(Saved entries)
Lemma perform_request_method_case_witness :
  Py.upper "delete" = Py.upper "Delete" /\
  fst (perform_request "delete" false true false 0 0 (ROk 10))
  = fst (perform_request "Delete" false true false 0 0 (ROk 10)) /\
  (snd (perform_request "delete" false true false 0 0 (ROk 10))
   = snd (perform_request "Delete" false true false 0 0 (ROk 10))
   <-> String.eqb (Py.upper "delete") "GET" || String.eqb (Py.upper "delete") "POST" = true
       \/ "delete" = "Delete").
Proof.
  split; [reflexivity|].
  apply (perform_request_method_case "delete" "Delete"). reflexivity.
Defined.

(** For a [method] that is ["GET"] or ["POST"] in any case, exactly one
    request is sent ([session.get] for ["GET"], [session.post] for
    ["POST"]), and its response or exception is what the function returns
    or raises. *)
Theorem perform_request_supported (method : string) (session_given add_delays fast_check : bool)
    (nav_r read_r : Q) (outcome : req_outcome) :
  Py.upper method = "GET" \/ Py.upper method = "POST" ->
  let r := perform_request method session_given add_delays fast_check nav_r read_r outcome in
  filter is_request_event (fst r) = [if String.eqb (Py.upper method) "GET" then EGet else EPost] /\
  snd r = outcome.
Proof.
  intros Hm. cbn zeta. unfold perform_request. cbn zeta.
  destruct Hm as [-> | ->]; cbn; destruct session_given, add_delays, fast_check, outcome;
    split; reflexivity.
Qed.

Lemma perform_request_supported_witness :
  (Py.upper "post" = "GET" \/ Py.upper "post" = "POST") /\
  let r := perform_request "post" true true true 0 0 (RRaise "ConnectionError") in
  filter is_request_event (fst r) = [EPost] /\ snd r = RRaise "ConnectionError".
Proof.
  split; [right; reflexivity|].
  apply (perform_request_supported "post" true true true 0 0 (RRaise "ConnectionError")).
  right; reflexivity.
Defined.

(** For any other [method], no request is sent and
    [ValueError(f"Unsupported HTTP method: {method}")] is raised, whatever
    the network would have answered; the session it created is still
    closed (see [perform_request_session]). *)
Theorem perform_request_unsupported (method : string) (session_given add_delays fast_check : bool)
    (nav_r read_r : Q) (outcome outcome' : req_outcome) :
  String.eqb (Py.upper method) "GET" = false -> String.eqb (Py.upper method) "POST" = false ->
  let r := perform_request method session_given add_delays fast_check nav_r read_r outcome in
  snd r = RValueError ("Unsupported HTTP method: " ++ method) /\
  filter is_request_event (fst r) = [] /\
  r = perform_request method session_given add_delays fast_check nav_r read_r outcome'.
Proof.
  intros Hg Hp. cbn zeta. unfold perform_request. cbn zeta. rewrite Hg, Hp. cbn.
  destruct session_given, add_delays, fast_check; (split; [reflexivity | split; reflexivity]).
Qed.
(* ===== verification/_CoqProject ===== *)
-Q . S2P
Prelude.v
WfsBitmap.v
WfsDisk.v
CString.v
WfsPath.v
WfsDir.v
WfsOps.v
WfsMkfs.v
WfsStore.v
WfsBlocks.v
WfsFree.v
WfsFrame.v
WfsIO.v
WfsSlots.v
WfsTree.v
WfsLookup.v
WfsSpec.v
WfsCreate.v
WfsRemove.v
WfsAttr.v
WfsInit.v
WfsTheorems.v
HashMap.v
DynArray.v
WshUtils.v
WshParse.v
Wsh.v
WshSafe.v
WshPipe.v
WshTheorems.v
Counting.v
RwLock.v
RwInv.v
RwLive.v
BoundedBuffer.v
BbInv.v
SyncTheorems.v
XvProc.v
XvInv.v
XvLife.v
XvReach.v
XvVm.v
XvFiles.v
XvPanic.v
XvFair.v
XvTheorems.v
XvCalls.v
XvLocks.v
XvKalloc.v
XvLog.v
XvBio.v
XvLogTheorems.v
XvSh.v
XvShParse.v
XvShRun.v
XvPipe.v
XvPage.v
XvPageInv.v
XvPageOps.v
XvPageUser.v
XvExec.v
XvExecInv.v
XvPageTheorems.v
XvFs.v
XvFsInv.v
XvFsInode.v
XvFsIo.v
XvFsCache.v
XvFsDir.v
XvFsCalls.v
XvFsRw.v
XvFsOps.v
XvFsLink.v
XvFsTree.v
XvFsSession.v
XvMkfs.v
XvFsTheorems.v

Problem description
Reproduce the entries in full, exactly as written.

Exercise answer
Lemma perform_request_method_case_witness :
  Py.upper "delete" = Py.upper "Delete" /\
  fst (perform_request "delete" false true false 0 0 (ROk 10))
  = fst (perform_request "Delete" false true false 0 0 (ROk 10)) /\
  (snd (perform_request "delete" false true false 0 0 (ROk 10))
   = snd (perform_request "Delete" false true false 0 0 (ROk 10))
   <-> String.eqb (Py.upper "delete") "GET" || String.eqb (Py.upper "delete") "POST" = true
       \/ "delete" = "Delete").
Proof.
  split; [reflexivity|].
  apply (perform_request_method_case "delete" "Delete"). reflexivity.
Defined.

(** For a [method] that is ["GET"] or ["POST"] in any case, exactly one
    request is sent ([session.get] for ["GET"], [session.post] for
    ["POST"]), and its response or exception is what the function returns
    or raises. *)
Theorem perform_request_supported (method : string) (session_given add_delays fast_check : bool)
    (nav_r read_r : Q) (outcome : req_outcome) :
  Py.upper method = "GET" \/ Py.upper method = "POST" ->
  let r := perform_request method session_given add_delays fast_check nav_r read_r outcome in
  filter is_request_event (fst r) = [if String.eqb (Py.upper method) "GET" then EGet else EPost] /\
  snd r = outcome.
Proof.
  intros Hm. cbn zeta. unfold perform_request. cbn zeta.
  destruct Hm as [-> | ->]; cbn; destruct session_given, add_delays, fast_check, outcome;
    split; reflexivity.
Qed.

Lemma perform_request_supported_witness :
  (Py.upper "post" = "GET" \/ Py.upper "post" = "POST") /\
  let r := perform_request "post" true true true 0 0 (RRaise "ConnectionError") in
  filter is_request_event (fst r) = [EPost] /\ snd r = RRaise "ConnectionError".
Proof.
  split; [right; reflexivity|].
  apply (perform_request_supported "post" true true true 0 0 (RRaise "ConnectionError")).
  right; reflexivity.
Defined.

(** For any other [method], no request is sent and
    [ValueError(f"Unsupported HTTP method: {method}")] is raised, whatever
    the network would have answered; the session it created is still
    closed (see [perform_request_session]). *)
Theorem perform_request_unsupported (method : string) (session_given add_delays fast_check : bool)
    (nav_r read_r : Q) (outcome outcome' : req_outcome) :
  String.eqb (Py.upper method) "GET" = false -> String.eqb (Py.upper method) "POST" = false ->
  let r := perform_request method session_given add_delays fast_check nav_r read_r outcome in
  snd r = RValueError ("Unsupported HTTP method: " ++ method) /\
  filter is_request_event (fst r) = [] /\
  r = perform_request method session_given add_delays fast_check nav_r read_r outcome'.
Proof.
  intros Hg Hp. cbn zeta. unfold perform_request. cbn zeta. rewrite Hg, Hp. cbn.
  destruct session_given, add_delays, fast_check; (split; [reflexivity | split; reflexivity]).
Qed.
(* ===== verification/_CoqProject ===== *)
-Q . S2P
Prelude.v
WfsBitmap.v
WfsDisk.v
CString.v
WfsPath.v
WfsDir.v
WfsOps.v
WfsMkfs.v
WfsStore.v
WfsBlocks.v
WfsFree.v
WfsFrame.v
WfsIO.v
WfsSlots.v
WfsTree.v
WfsLookup.v
WfsSpec.v
WfsCreate.v
WfsRemove.v
WfsAttr.v
WfsInit.v
WfsTheorems.v
HashMap.v
DynArray.v
WshUtils.v
WshParse.v
Wsh.v
WshSafe.v
WshPipe.v
WshTheorems.v
Counting.v
RwLock.v
RwInv.v
RwLive.v
BoundedBuffer.v
BbInv.v
SyncTheorems.v
XvProc.v
XvInv.v
XvLife.v
XvReach.v
XvVm.v
XvFiles.v
XvPanic.v
XvFair.v
XvTheorems.v
XvCalls.v
XvLocks.v
XvKalloc.v
XvLog.v
XvBio.v
XvLogTheorems.v
XvSh.v
XvShParse.v
XvShRun.v
XvPipe.v
XvPage.v
XvPageInv.v
XvPageOps.v
XvPageUser.v
XvExec.v
XvExecInv.v
XvPageTheorems.v
XvFs.v
XvFsInv.v
XvFsInode.v
XvFsIo.v
XvFsCache.v
XvFsDir.v
XvFsCalls.v
XvFsRw.v
XvFsOps.v
XvFsLink.v
XvFsTree.v
XvFsSession.v
XvMkfs.v
XvFsTheorems.v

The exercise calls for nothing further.